I was recently at a neighbor’s party, and a guy I met asked me why I wasn’t drinking. “Don’t be a pus,” he said. I was caught off guard, so I replied very calmly, “I went on a 50-mile bike-ride today, so I really just feel like having water.” In response, the guy said he used to ride his bike to work, but it moved and now was two miles away from his home so he just drove. “I really spend most of my time on computers, at work then gaming when I get home.” He went on to me vaguely about PC gaming, and I just smiled and nodded. “Oh, that’s interesting,” I said while my gaze wandered for my roommate so I could have an excuse to escape. I could have interrupted this guy and made a comment to indicate I knew what he was talking about, that I was part of the geek club. But I decided not to. This guy was a jerk and a creep, and I didn’t want to draw more attention to myself.
In real life, I pass as a non-geek. I have legs covered in hair and scuffs and chain grease. I have waist-length curly hair. I wear clothes from Disney World, thrift-stores, and REI. I think my glasses are my only nerd-cue. So I pass as something else, someone out and proud about a lot of things, but not being a geek. I’ve let gamer become the private identity that I only share with those who get to know me and the rest of the world who happens upon my blog.

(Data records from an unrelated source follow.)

(** The layers of a body are undone in the reverse of the order in which
    [Content-Encoding] lists them, whatever the coders are, as long as each
    decoder restores what its coder made. *)
Lemma layers_undone fuel (encode : bytes -> bytes -> bytes) encodings body :
  (forall before encoding after, encodings = before ++ encoding :: after ->
     let input := foldl (fun b e => encode e b) body before in
     decompress_one max_size fuel (encode encoding input) encoding = Some (Decoded input)) ->
  decompress_layers max_size fuel (foldl (fun b e => encode e b) body encodings) (reverse encodings) = Some (Decoded body).
Proof.
  induction encodings as [|e es IH] using rev_ind; intros H; [done|].
  rewrite foldl_app, reverse_app. cbn [foldl reverse app decompress_layers].
  change (reverse [e]) with [e]. cbn [app decompress_layers]. pose proof (H es e [] eq_refl) as He. cbn zeta in He. rewrite He.
  apply IH. intros before e' after E. apply (H before e' (after ++ [e])). by rewrite E, <- app_assoc.
Qed.

End decompression.

(** ** Concrete decoders: each writes one byte at a time what it reads *)

Definition byte_inflate (s : bytes) : inflate_status * bytes * bytes :=
  match s with [] => (Z_STREAM_END, [], []) | b :: s => (Z_OK, [b], s) end.

(** It reads all there is, keeps it, and tells how much it has left to write. *)
Definition byte_zstd (kept input : bytes) : option (Z * bytes * bytes * bytes) :=
  match kept ++ input with
  | [] => Some (0, [], [], [])
  | b :: kept => Some (size_of kept, [b], kept, [])
  end.

#[export] Instance byte_decoders : Decoders := {|
  has_zstd := true;
  has_brotli := false;
  z_stream := bytes;
  inflateInit2 _ input := Some input;
  inflate := byte_inflate;
  z_avail_in := length;
  zstd_ctx := bytes;
  ZSTD_createDCtx := Some [];
  ZSTD_decompressStream := byte_zstd;
  brotli_state := unit;
  BrotliDecoderCreateInstance := Some ();
  BrotliDecoderDecompressStream _ input := (BrotliSuccess, input, (), []);
|}.

#[export] Instance byte_decoders_laws : DecodersLaws byte_decoders.
Proof.
  split.
  - by intros bits input s [= <-].
  - intros [|b s] p s'; [done|]. intros [= <- <-]. cbn. split; [lia|by left].
  - intros c input rc p c' rest Hne. cbn. unfold byte_zstd. destruct (c ++ input) as [|b kept] eqn:E.
    + by apply app_eq_nil in E as [_ ?].
    + intros [= <- <- <- <-]. split; [cbn; lia|by left].
  - intros s input status p s' rest [= <- _ _]. by intros [?|[? _]].
Qed.

(** The zstd loop ends when the input is used up, also when the decoder has
    output left that did not fit its buffer: such a frame, which one more call
    would have completed, is refused. *)
Lemma zstd_tail_lost :
  ZSTD_decompressStream (Decoders := byte_decoders) [] $"ab" = Some (1, $"a", $"b", []) /\
  ZSTD_decompressStream (Decoders := byte_decoders) $"b" [] = Some (0, $"b", [], []) /\
  zstd_decompress kDefaultMaxSize 10 $"ab" = Some RuntimeError.
Proof. by vm_compute. Qed.

Definition gzip_headers : HeaderMap := [($"Content-Encoding", $"gzip, identity;q=1"); ($"host", $"h")].

Lemma decompression_terminates_witness : is_Some (decompress_request_body 10 30 $"body" gzip_headers).
Proof. apply (decompression_terminates 10 ltac:(lia) 30 $"body" gzip_headers). vm_compute. lia. Defined.

Lemma decompressed_body_bounded_witness :
  exists r, decompress_request_body 10 30 $"body" gzip_headers = Some r /\ result_body r = $"body" /\
    find_header_or_empty (result_headers r) $"content-encoding" = [].
Proof.
  eexists. split; [vm_compute; reflexivity|]. split; [reflexivity|].
  pose proof (decompressed_body_bounded 10 ltac:(lia) 30 $"body" gzip_headers _ eq_refl) as H. cbn [ok] in H.
  destruct H as (_ & _ & [[_ H]|[_ H]]); [|exact H]. vm_compute in H. discriminate H.
Defined.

What would I have gained by giving a piece of myself to that guy at the party? What would I have gained from looking cool to someone who’d use my genitalia as an insult to bully me into drinking?
That guy reminds me of the type 100LittleDolls recently encountered. In her post Masculinity, Nerds, and Me she writes:
I’ve been thinking and thinking about the whole situation and managed to come up with this: the guys I was around were taking part in a form of alternative masculinity. They’ve suffered the consequences of not being traditionally masculine: they’re not rich, they don’t have tight bodies or physical prowess. A way for them to prove their masculinity is through wins and game scores, and extensive comic book knowledge. Another way is verbal; by using sexist and homophobic slurs, masculinity can be proved by effeminizing their peers.
100LittleDolls articulated this very well. If this is what we face as minorities in geek circles, no wonder I’m not quick to come out.